──────── Record excerpts

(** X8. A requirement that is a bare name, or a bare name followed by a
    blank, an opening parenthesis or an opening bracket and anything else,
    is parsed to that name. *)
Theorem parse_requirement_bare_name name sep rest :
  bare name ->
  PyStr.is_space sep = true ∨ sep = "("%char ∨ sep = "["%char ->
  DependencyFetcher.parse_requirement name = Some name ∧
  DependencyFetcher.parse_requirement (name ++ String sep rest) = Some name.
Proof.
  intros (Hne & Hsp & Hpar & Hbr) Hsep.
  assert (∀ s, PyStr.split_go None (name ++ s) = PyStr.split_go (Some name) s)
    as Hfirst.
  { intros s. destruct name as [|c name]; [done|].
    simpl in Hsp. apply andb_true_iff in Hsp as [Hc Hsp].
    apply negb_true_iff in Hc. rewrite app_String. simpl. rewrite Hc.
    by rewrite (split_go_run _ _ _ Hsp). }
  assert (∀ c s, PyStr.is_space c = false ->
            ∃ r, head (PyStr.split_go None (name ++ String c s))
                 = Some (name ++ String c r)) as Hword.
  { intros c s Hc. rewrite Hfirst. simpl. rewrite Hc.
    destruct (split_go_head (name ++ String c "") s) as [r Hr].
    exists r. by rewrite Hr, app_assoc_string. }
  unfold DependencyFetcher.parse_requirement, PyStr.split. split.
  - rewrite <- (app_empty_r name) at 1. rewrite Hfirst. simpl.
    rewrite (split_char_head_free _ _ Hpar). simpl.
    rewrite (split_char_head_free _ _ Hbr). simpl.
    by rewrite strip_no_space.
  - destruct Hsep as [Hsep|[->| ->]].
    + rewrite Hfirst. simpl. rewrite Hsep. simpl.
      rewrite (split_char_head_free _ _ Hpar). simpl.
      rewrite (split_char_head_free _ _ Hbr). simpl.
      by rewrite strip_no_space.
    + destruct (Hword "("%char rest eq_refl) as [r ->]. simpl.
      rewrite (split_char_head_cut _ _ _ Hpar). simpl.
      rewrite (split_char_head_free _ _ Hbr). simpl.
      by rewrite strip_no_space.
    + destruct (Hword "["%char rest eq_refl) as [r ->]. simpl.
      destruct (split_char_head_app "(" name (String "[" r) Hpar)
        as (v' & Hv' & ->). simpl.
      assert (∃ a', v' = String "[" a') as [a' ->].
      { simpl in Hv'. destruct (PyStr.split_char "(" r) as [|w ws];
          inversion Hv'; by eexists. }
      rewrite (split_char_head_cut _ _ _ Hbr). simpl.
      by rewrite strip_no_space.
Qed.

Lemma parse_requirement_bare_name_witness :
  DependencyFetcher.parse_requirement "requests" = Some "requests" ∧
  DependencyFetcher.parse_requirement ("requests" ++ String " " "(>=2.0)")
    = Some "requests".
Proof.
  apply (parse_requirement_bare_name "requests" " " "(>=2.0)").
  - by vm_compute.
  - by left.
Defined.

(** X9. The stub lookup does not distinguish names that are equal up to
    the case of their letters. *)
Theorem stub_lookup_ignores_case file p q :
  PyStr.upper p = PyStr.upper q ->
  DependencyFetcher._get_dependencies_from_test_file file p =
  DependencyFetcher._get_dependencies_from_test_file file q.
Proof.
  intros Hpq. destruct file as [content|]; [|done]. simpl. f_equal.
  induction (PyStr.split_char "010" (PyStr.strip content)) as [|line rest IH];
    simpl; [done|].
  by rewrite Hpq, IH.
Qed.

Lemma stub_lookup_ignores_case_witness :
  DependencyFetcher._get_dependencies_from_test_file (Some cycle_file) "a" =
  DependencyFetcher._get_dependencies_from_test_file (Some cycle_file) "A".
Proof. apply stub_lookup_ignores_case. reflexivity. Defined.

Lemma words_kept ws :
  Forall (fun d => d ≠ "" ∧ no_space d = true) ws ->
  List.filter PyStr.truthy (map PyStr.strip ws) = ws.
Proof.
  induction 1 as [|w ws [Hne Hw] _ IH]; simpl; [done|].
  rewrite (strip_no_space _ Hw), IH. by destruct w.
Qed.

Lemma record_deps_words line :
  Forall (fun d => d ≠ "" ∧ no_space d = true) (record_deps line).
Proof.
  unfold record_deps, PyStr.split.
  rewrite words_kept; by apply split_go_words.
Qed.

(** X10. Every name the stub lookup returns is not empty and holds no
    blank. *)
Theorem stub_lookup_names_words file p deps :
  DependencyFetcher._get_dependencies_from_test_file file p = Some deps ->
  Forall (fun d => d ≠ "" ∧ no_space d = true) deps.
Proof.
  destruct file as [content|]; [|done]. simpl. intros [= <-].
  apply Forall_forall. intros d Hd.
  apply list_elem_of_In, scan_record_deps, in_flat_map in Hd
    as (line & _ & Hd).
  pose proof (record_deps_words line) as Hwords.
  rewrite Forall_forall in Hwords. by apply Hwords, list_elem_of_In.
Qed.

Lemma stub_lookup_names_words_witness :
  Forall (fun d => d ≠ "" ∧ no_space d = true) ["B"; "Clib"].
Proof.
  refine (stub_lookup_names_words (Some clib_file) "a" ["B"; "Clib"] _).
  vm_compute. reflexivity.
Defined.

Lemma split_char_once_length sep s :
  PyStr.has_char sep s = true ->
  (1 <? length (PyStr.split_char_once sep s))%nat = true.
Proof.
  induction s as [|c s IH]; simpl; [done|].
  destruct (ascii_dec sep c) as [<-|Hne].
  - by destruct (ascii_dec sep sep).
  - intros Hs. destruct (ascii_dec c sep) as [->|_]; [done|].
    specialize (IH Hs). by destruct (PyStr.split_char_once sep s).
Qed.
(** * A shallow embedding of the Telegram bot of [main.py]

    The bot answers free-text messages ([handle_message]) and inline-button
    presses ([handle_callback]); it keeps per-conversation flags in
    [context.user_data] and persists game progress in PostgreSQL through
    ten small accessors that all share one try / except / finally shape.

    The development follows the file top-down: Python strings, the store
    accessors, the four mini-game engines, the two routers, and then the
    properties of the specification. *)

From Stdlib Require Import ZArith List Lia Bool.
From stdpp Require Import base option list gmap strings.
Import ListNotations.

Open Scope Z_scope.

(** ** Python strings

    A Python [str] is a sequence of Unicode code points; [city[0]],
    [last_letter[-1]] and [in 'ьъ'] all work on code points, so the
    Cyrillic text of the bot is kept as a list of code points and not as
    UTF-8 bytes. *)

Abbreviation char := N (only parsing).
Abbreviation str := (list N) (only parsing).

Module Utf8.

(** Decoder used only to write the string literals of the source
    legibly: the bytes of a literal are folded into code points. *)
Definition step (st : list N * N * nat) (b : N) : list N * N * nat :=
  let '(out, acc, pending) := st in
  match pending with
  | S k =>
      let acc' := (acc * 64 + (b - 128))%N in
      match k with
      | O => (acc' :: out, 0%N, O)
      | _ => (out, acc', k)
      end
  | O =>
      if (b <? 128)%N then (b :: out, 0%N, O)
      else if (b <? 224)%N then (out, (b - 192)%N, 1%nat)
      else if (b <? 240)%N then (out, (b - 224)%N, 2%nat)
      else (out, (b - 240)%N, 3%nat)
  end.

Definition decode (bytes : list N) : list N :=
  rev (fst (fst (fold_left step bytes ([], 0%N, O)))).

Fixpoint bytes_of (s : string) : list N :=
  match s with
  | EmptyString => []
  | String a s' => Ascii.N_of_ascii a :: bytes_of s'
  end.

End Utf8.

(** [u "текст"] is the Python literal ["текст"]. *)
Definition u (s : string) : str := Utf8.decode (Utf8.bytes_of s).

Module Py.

────────────────

Exercise directions
Report every line of the records that contains the word "match".

Problem solution
  match pending with
      match k with
  match s with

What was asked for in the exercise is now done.